[[ DATA FOR ANALYSIS open ]]
(** * DF Imoveis rental scraper: a shallow embedding of
      [webscraper_dfimoveis_final.py] and the properties of its crawl.

    The script drives a browser over the paginated listing pages of the
    portal, extracts one dictionary per advertisement and finally writes
    the dictionaries to a CSV file.  Python text is held as the bytes of
    its UTF-8 encoding; the parsed page is the tree BeautifulSoup builds;
    the browser, the clock, the console and the file system are an
    explicit machine state with an event log. *)

From Stdlib Require Import List String Ascii Bool Arith Lia.
From Stdlib Require Import DecimalString DecimalNat.
Import ListNotations.
Set Warnings "-register-all".
Open Scope string_scope.
Open Scope nat_scope.

(** ** Python strings *)

Module PyStr.

(** [s.startswith(p)] *)
Fixpoint startswith (p s : string) : bool :=
  match p with
  | EmptyString => true
  | String a p' =>
      match s with
      | EmptyString => false
      | String b s' => Ascii.eqb a b && startswith p' s'
      end
  end.

(** Code points below 128 for which [str.isspace] holds:
    TAB..CR, FS..US and SPACE. *)
Definition isspace_ascii (c : ascii) : bool :=
  let n := nat_of_ascii c in
  ((9 <=? n) && (n <=? 13)) || ((28 <=? n) && (n <=? 32)).

Definition byte_is (c : ascii) (n : nat) : bool := nat_of_ascii c =? n.

(** The other white space of Python 3 (U+0085, U+00A0, U+1680,
    U+2000..U+200A, U+2028, U+2029, U+202F, U+205F, U+3000) takes two or
    three bytes in UTF-8.  [space2 a b] and [space3 a b c] recognise
    those encodings, bytes given in reading order. *)
Definition space2 (a b : ascii) : bool :=
  byte_is a 194 && (byte_is b 133 || byte_is b 160).

Definition space3 (a b c : ascii) : bool :=
  let n := nat_of_ascii c in
  (byte_is a 225 && byte_is b 154 && byte_is c 128)
  || (byte_is a 226 && byte_is b 128
      && (((128 <=? n) && (n <=? 138)) || (n =? 168) || (n =? 169) || (n =? 175)))
  || (byte_is a 226 && byte_is b 129 && byte_is c 159)
  || (byte_is a 227 && byte_is b 128 && byte_is c 128).

(** [s.lstrip()] on the bytes of [s]. *)
Fixpoint lstrip_bytes (l : list ascii) : list ascii :=
  match l with
  | [] => []
  | a :: r1 =>
      if isspace_ascii a then lstrip_bytes r1
      else match r1 with
           | [] => l
           | b :: r2 =>
               if space2 a b then lstrip_bytes r2
               else match r2 with
                    | [] => l
                    | c :: r3 => if space3 a b c then lstrip_bytes r3 else l
                    end
           end
  end.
[[ DATA FOR ANALYSIS closed ]]
### AIM OF THE EXERCISE
The required output is the entries from their opening line through the line holding "Open Scope string_scope.", repeated exactly, with both end lines kept.

### ANSWER
(** * DF Imoveis rental scraper: a shallow embedding of
      [webscraper_dfimoveis_final.py] and the properties of its crawl.

    The script drives a browser over the paginated listing pages of the
    portal, extracts one dictionary per advertisement and finally writes
    the dictionaries to a CSV file.  Python text is held as the bytes of
    its UTF-8 encoding; the parsed page is the tree BeautifulSoup builds;
    the browser, the clock, the console and the file system are an
    explicit machine state with an event log. *)

From Stdlib Require Import List String Ascii Bool Arith Lia.
From Stdlib Require Import DecimalString DecimalNat.
Import ListNotations.
Set Warnings "-register-all".
Open Scope string_scope.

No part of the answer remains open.